INSTRUCTIONS FOR THE TASK: Within the records below, reproduce without change the lines from the line that has "reconstruct_stage_policies (rs_policy_cache self) data_only" through the line that has "Definition reconstruct_opt_with_workspace (same_arc", and only those.

Stored items
(** The survivors are the present data shards, then parity shards. *)
Lemma valid_split d n present :
  d ≤ n → length (valid_of n d present) = d →
  let K := filter (λ i, present i = true) (seq 0 d) in
  let U := filter (λ i, present i = false) (seq 0 d) in
  ∃ Q, valid_of n d present = K ++ Q ∧ (length K + length Q)%nat = d ∧ length U = length Q ∧
    ∀ q, q ∈ Q → d ≤ q.
Proof.
  intros Hdn He K U. pose proof (length_filter_split (λ i, present i = true) (seq 0 d)) as Hsum.
  rewrite (filter_ext_elem (λ i, ¬ present i = true) (λ i, present i = false)) in Hsum.
  2:{ intros x _. destruct (present x); intuition congruence. }
  rewrite length_seq in Hsum. fold K U in Hsum.
  assert (valid_of n d present
    = K ++ take (d - length K) (filter (λ i, present i = true) (seq d (n - d)))) as HV.
  { unfold valid_of. replace n with (d + (n - d))%nat at 1 by lia.
    rewrite seq_app, filter_app. fold K. rewrite take_app, take_ge by lia. done. }
  eexists. split; [exact HV|]. rewrite HV, length_app in He. split_and!; [lia|lia|].
  intros q [_ Hq%elem_of_seq]%elem_take%list_elem_of_filter. lia.
Qed.

Lemma cut_filter {E} (P : nat → Prop) `{∀ x, Decision (P x)} d n :
  d ≤ n →
  let T := filter P (seq 0 n) in
  slice (E:=E) T 0 (cut T d) = Ok (filter P (seq 0 d)) ∧
  slice (E:=E) T (cut T d) (length T) = Ok (filter P (seq d (n - d))) ∧
  drop (cut T d) T = filter P (seq d (n - d)).
Proof.
  intros Hdn T. assert (StronglySorted lt T) as Hs by apply sorted_filter, sorted_seq.
  pose proof (cut_le T d) as Hle.
  rewrite !slice_ok by lia. rewrite drop_0, Nat.sub_0_r, <-take_cut, <-drop_cut by done.
  unfold T. rewrite filter_seq_below, filter_seq_above by done.
  split_and!; [done| |done]. f_equal. apply take_ge.
  rewrite <-filter_seq_above, drop_cut by done. rewrite length_drop. done.
Qed.

Context (self : ReedSolomon) (present : nat → bool).
Context (shape : ClassicReconstructShape) (goal : ReconstructionGoal).
#[local] Abbreviation d := (data_shard_count self).
#[local] Abbreviation n := (total_shard_count self).
#[local] Abbreviation DT := (targets_in present d goal 0 d).
#[local] Abbreviation PT := (targets_in present d goal d n).
Context (Hinvalid : invalid_indices shape = invalid_of n present) (Hdn : d ≤ n).

Lemma sorted_invalid : StronglySorted lt (invalid_of n present).
Proof. apply sorted_filter, sorted_seq. Qed.

(** Plans with the targets that [select_targets] picks. *)
Definition targeted (plan : ClassicReconstructPlan) : Prop :=
  plan_shape plan = shape ∧
  (selected_targets plan, data_target_count plan) = select_targets self shape goal ∧
  data_only plan = match goal with GoalData => true | _ => false end.
Lemma elem_targets present lo hi i :
  i ∈ targets_in present d goal lo hi ↔
  lo ≤ i ∧ i < hi ∧ present i = false ∧ wanted d goal i = true.
Proof.
  unfold targets_in. rewrite list_elem_of_filter, elem_of_seq. intuition lia.
Qed.

#[local] Abbreviation DT shards := (targets_in (here shards) d goal 0 d).
#[local] Abbreviation PT shards := (targets_in (here shards) d goal d n).

Lemma elem_all_targets shards i :
  i ∈ DT shards ∨ i ∈ PT shards ↔ i < n ∧ here shards i = false ∧ wanted d goal i = true.
Proof.
  destruct counts as (H1 & H2 & H3). rewrite !elem_targets. split; [intros [?|?]; intuition lia|].
  intros (? & ? & ?). destruct (decide (i < d)); [left|right]; intuition lia.
Qed.

(** An execution of a plan for the pattern restores what the goal asks. *)
Lemma executed_restored shards c shards' r :
  holds cw n shards → cache_valid (set_cache self c) →
  executed self len cw (DT shards) (PT shards) shards (shards', r) →
  restored shards (set_cache self c, shards', r).
Proof.
  intros Hh Hv (H1 & H2 & H3). split_and!; [by exists c|done|done| |].
  - intros i s Hs Hi. rewrite H2; [done|..]; intros Ht;
      destruct (proj1 (elem_all_targets shards i)) as (_ & Hp & Hw); auto;
      apply (here_spec shards i s Hs) in Hp; destruct Hi; congruence.
  - destruct r as [u|e|]; [| |done].
    + intros i Hi Hw. destruct (here shards i) eqn:Hp.
      * rewrite H2; [by apply present_right|..]; intros Ht;
          destruct (proj1 (elem_all_targets shards i)) as (_ & ? & _); auto; congruence.
      * apply H3. by apply elem_all_targets.
    + right. right. destruct H3 as (i & s & s' & Hi & Hs & Hg). exists i, s, s'.
      apply elem_of_app, elem_all_targets in Hi as (Hin & Hp & Hw).
      split_and!; [done| |done|done]. by apply (here_spec shards i s Hs).
Qed.

Lemma length_survivors shards :
  length shards = n → d ≤ number_here shards → length (valid_of n d (here shards)) = d.
Proof.
  unfold number_here, count_present, valid_of, here. rewrite length_map. intros -> H.
  rewrite length_take. lia.
Qed.

(** ** Direct reconstruction *)
Lemma shape_facts shards shape :
  holds cw n shards → 0 < number_here shards → shape_for self (map shard_len shards) shape →
  shape_shard_len shape = len.
Proof.
  intros Hh Hpos (Hok & _). pose proof (holds_lengths shards Hh) as Hok'.
  unfold number_here, count_present in Hpos. rewrite length_map in Hpos.
  destruct (filter _ _) as [|i l] eqn:Hf; [simpl in Hpos; lia|].
  assert (i ∈ filter (λ i, present_at (map shard_len shards) i = true) (seq 0 (length shards)))
    as Hi by (rewrite Hf; left).
  apply list_elem_of_filter in Hi as [Hp _]. unfold present_at in Hp.
  destruct (map shard_len shards !! i) as [[l'|]|] eqn:Hl; [|done..].
  destruct (Hok i l' Hl), (Hok' i l' Hl). congruence.
Qed.
(** ** Entry points *)
Definition reconstruct_classic_opt (orders : bool → nat → list task) (self : ReedSolomon)
    (shards : list shard) (data_only : bool) : run :=
  with_classic_reconstruct_plan self shards (if data_only then GoalData else GoalAll)
    (λ self shards plan,
      let shape := plan_shape plan in
      let decision := reconstruct_parallel_decision self (shape_shard_len shape)
        (missing_data_count shape (data_shard_count self)) (length (invalid_indices shape))
        data_only in
      if use_parallel decision then
        let '(data_policy, parity_policy) :=
          reconstruct_stage_policies (rs_policy_cache self) data_only in
        execute_classic_plan_parallel orders self shards plan data_policy parity_policy
      else execute_classic_option_plan_serial self shards plan).

Definition reconstruct_classic_some_opt (orders : bool → nat → list task) (self : ReedSolomon)
    (shards : list shard) (required : list bool) : run :=
  with_classic_reconstruct_plan self shards (GoalRequired required)
    (λ self shards plan,
      let policy := effective_parallel_policy self in
      execute_classic_plan_parallel orders self shards plan policy policy).

Definition prepare_reconstruct_opt_workspace (self : ReedSolomon) (shards : list shard)
  : ReedSolomon * outcome Error ReconstructWorkspace :=
  prepare_reconstruct_workspace self shards.

Definition reconstruct_opt_with_workspace (same_arc : bool) (self : ReedSolomon)
    (shards : list shard) (workspace : ReconstructWorkspace) : list shard * outcome Error unit :=
  match validate_reconstruct_workspace same_arc self shards workspace with
  | Ok _ => execute_classic_option_plan_serial self shards (workspace_plan workspace)
  | Err e => (shards, Err e)
  | Panic => (shards, Panic)
  end.

Definition reconstruct_opt_with_workspace_par (orders : bool → nat → list task)
    (same_arc : bool) (self : ReedSolomon) (shards : list shard)
    (workspace : ReconstructWorkspace) : list shard * outcome Error unit :=
  match validate_reconstruct_workspace same_arc self shards workspace with
  | Ok _ =>
      let '(data_policy, parity_policy) := reconstruct_stage_policies (rs_policy_cache self)
        (data_only (workspace_plan workspace)) in
      execute_classic_plan_parallel orders self shards (workspace_plan workspace)
        data_policy parity_policy
  | Err e => (shards, Err e)
  | Panic => (shards, Panic)
  end.

End option_vec.

(** ** Soundness *)
Section bulk.
Context {F : Field} {FL : FieldLaws F} {RT : Runtime} {St : Storage Elem}
  {L : LruCache (list nat) (CachedMatrix Elem)}.
Context (self : ReedSolomon) (M : nat → nat → Elem) (len : nat) (cw : list (list Elem)).
#[local] Abbreviation d := (data_shard_count self).
#[local] Abbreviation n := (total_shard_count self).
Context (Hsys : systematic d M) (Hd : 0 < d) (Hcw : codeword M d n len cw).
Context (present : nat → bool).
Implicit Types (shards : list (option (list Elem))) (plan : ClassicReconstructPlan).

#[local] Abbreviation V := (valid_of n d present).
Context (Henough : length V = d).
Context (plan : ClassicReconstructPlan) (DT PT : list nat).
Context (Hplan : plan_for self M present len DT PT plan) (Hdn : d ≤ n).

(** The bulk callback computes dot products. *)
Definition bulk_computes (compute : bulk_fn) : Prop :=
  ∀ stage rows t (c y h : nat → nat → Elem),
    (∀ k, k < t → rows_row rows k = Ok (tabulate d (c k))) →
    compute stage rows (tabulate d (λ i, tabulate len (y i)))
      (tabulate t (λ k, tabulate len (h k)))
    = Ok (tabulate t (λ k, tabulate len (λ j, bsum d (λ i, c k i * y i j)))).

(** ** The row table *)
Lemma row_views_ok :
  row_views plan self
  = Ok (mk_view plan (format_matrix (rs_format self)) 0 (length DT + length PT)).
Proof.
  unfold row_views. rewrite (pf_data _ _ _ _ _ _ _ Hplan), (pf_parity _ _ _ _ _ _ _ Hplan).
  cbn [obind]. case_bool_decide as Hne; [|done].
  destruct DT as [|i l] eqn:Hdt; [done|].
  destruct (pf_data_rows _ _ _ _ _ _ _ Hplan i) as (c & Hc & _); [left|].
  unfold data_row in Hc. by destruct (plan_inverse plan).
Qed.

(** Rows of the table: data rows, then parity rows. *)
Lemma view_row_data s l k i :
  DT !! (s + k)%nat = Some i → k < l →
  view_row (mk_view plan (format_matrix (rs_format self)) s l) k = data_row plan i.
Proof.
  intros Hi Hk. unfold view_row. cbn [view_len view_plan view_start view_matrix].
  rewrite decide_False by lia. rewrite (pf_data _ _ _ _ _ _ _ Hplan). cbn [obind].
  rewrite decide_True by (by eapply lookup_lt_Some). unfold data_row.
  destruct (plan_inverse plan); try done. cbn [obind]. by rewrite (index_ok _ _ _ Hi).
Qed.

SOLVED EXERCISE:
          reconstruct_stage_policies (rs_policy_cache self) data_only in
        execute_classic_plan_parallel orders self shards plan data_policy parity_policy
      else execute_classic_option_plan_serial self shards plan).

Definition reconstruct_classic_some_opt (orders : bool → nat → list task) (self : ReedSolomon)
    (shards : list shard) (required : list bool) : run :=
  with_classic_reconstruct_plan self shards (GoalRequired required)
    (λ self shards plan,
      let policy := effective_parallel_policy self in
      execute_classic_plan_parallel orders self shards plan policy policy).

Definition prepare_reconstruct_opt_workspace (self : ReedSolomon) (shards : list shard)
  : ReedSolomon * outcome Error ReconstructWorkspace :=
  prepare_reconstruct_workspace self shards.

Definition reconstruct_opt_with_workspace (same_arc : bool) (self : ReedSolomon)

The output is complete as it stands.